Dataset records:

--- --- ---

(** * aero-accounting: CSV ingestion and the category tree, verified

    A shallow embedding of the statement parser ([lib/csvParser]), the
    deduplication filter of [useTransactions] and the category tree engine
    of [useCategories], with the properties of the specification stated
    and proved over it.

    Conventions of the embedding.
    - A JavaScript string is modelled by the [string] of its UTF-8 bytes.
    - A recursion of the source that need not terminate takes a [fuel]
      argument and returns [None] when the fuel runs out.
    - Facilities whose result is fixed by the environment (the collation of
      [localeCompare], [Date] parsing, the failures of the record store,
      ...) are the fields of the class [Host]; every property holds for
      every host. *)

From Stdlib Require Import ZArith Ascii String List Lia Permutation DecimalString.
From stdpp Require Import base option gmap strings list fin_maps sorting.

#[local] Open Scope Z_scope.
#[local] Open Scope nat_scope.

(** * Part I: the embedding *)

(** ** Data model ([types/index.ts]) *)

(** A JavaScript [number], as far as the parser produces and combines them:
    [Dec m e] is the decimal [m * 10^e].  The rounding of a decimal to the
    nearest binary64 value is not modelled. *)
Inductive number :=
  | NaN
  | Infinity (negative : bool)
  | Dec (mantissa exponent : Z).

#[global] Instance number_eq_dec : EqDecision number.
Proof. solve_decision. Defined.

Module Category.
Record t := mk {
  id : string;
  name : string;
  parent_id : option string;
  is_system : bool
}.

#[global] Instance eq_dec : EqDecision t.
Proof. solve_decision. Defined.
End Category.

(** A transaction, in memory or as a row of the [transactions] table.
    [user_id] is a column of the table; records that were not read from the
    table have none. *)
Module Transaction.
Record t := mk {
  id : string;
  date : string;
  description : string;
  amount : number;
  balance : option number;
  category : string;
  category_id : option string;
  account_id : option string;
  user_id : option string
}.

#[global] Instance eq_dec : EqDecision t.
Proof. solve_decision. Defined.

Definition with_category (label : string) (x : t) : t :=
  mk (id x) (date x) (description x) (amount x) (balance x) label
     (category_id x) (account_id x) (user_id x).
End Transaction.

Definition SYSTEM_CATEGORY_NAME : string := "Uncategorized".
Definition TEMP_USER_ID : string := "temp-user-1".

(** JavaScript truthiness of a string value. *)
Definition truthy (s : string) : bool :=
  match s with EmptyString => false | String _ _ => true end.

(** ** The record store (Supabase), as the hooks use it *)

Inductive StoreCall :=
  | UpdateCategoryRow (id : string) (name : option string)
      (parent_id : option (option string))
  | DeleteCategoryRow (id : string)
  | RelabelTransactions (oldLabel newLabel : string).

#[global] Instance StoreCall_eq_dec : EqDecision StoreCall.
Proof. solve_decision. Defined.

(** The store: the [transactions] table and the history of the calls issued
    against it.  The [categories] table is represented by the calls on it. *)
Record Store := mkStore {
  transactions : list Transaction.t;
  calls : list StoreCall
}.

(** What an operation of a hook can throw. *)
Inductive Thrown :=
  | Error (message : string)
  | TypeError (message : string)
  | StoreError (message : string).

(** How a call of an asynchronous operation ends: it resolves with a value,
    rejects with what was thrown, or does not come back. *)
Inductive Result (A : Type) :=
  | Ok (a : A)
  | Throw (e : Thrown)
  | Diverge.
Arguments Ok {A} a.
Arguments Throw {A} e.
Arguments Diverge {A}.

(** ** The host environment *)

(** The calendar fields of a valid [Date] in local time:
    [getFullYear()], [getMonth()] and [getDate()]. *)
Record LocalDate := mkLocalDate {
  fullYear : Z;
  month : nat;
  dayOfMonth : nat
}.

Class Host := {
  (** [a.localeCompare(b)], by the sign of its result. *)
  localeCompare : string → string → comparison;
  (** [String.prototype.toLowerCase]. *)
  toLowerCase : string → string;
  (** [new Date(s)]: [None] is an invalid date. *)
  newDate : string → option LocalDate;
  (** [n.toFixed(2)]. *)
  toFixed2 : number → string;
  (** The identifier built from [Date.now()] and [Math.random()] for row [i]. *)
  freshId : nat → string;
  (** The error, if any, with which the store answers a call, given the
      calls issued before it. *)
  storeError : list StoreCall → StoreCall → option string
}.

(** ** Strings *)

Definition bytes (codes : list nat) : string :=
  foldr (λ n s, String (ascii_of_nat n) s) EmptyString codes.

Definition concat_strings (l : list string) : string :=
  foldr String.app EmptyString l.

(** A byte [10xxxxxx] continues the character begun before it. *)
Definition is_continuation (b : ascii) : bool :=
  let n := nat_of_ascii b in (128 <=? n) && (n <? 192).

(** The characters of a string: each lead byte with the continuation bytes
    that follow it. *)
Fixpoint chars_go (current : string) (s : string) : list string :=
  match s with
  | EmptyString => [current]
  | String b s' =>
      if is_continuation b then chars_go (current +:+ String b EmptyString) s'
      else current :: chars_go (String b EmptyString) s'
  end.

Definition chars (s : string) : list string :=
  match s with
  | EmptyString => []
  | String b s' => chars_go (String b EmptyString) s'
  end.

(** The characters that [trim] removes and [\s] matches: WhiteSpace and
    LineTerminator of ECMAScript. *)
Definition white_space : list string :=
  [ bytes [9]; bytes [10]; bytes [11]; bytes [12]; bytes [13]; bytes [32];
    bytes [194; 160]; bytes [225; 154; 128];
    bytes [226; 128; 128]; bytes [226; 128; 129]; bytes [226; 128; 130];
    bytes [226; 128; 131]; bytes [226; 128; 132]; bytes [226; 128; 133];
    bytes [226; 128; 134]; bytes [226; 128; 135]; bytes [226; 128; 136];
    bytes [226; 128; 137]; bytes [226; 128; 138];
    bytes [226; 128; 168]; bytes [226; 128; 169]; bytes [226; 128; 175];
    bytes [226; 129; 159]; bytes [227; 128; 128]; bytes [239; 187; 191] ].

Definition in_class (class : list string) (ch : string) : bool :=
  bool_decide (ch ∈ class).

Fixpoint drop_while {A} (p : A → bool) (l : list A) : list A :=
  match l with
  | [] => []
  | x :: l' => if p x then drop_while p l' else l
  end.

Definition trimStart (s : string) : string :=
  concat_strings (drop_while (in_class white_space) (chars s)).

Definition trimEnd (s : string) : string :=
  concat_strings
    (rev (drop_while (in_class white_space) (rev (chars s)))).

Definition trim (s : string) : string := trimEnd (trimStart s).

(** [s.replace(/[class]/g, '')] *)
Definition remove_class (class : list string) (s : string) : string :=
  concat_strings (filter (λ ch, in_class class ch = false) (chars s)).

(** [drop_prefix p s] is the rest of [s] after its prefix [p]. *)
Fixpoint drop_prefix (p s : string) : option string :=
  match p, s with
  | EmptyString, _ => Some s
  | String a p', String b s' =>
      if bool_decide (a = b) then drop_prefix p' s' else None
  | String _ _, EmptyString => None
  end.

--- --- ---

--- Your objective ---
Each line of the data that contains "Fixpoint" belongs in the answer.

--- Result of the exercise ---
Fixpoint chars_go (current : string) (s : string) : list string :=
Fixpoint drop_while {A} (p : A → bool) (l : list A) : list A :=
Fixpoint drop_prefix (p s : string) : option string :=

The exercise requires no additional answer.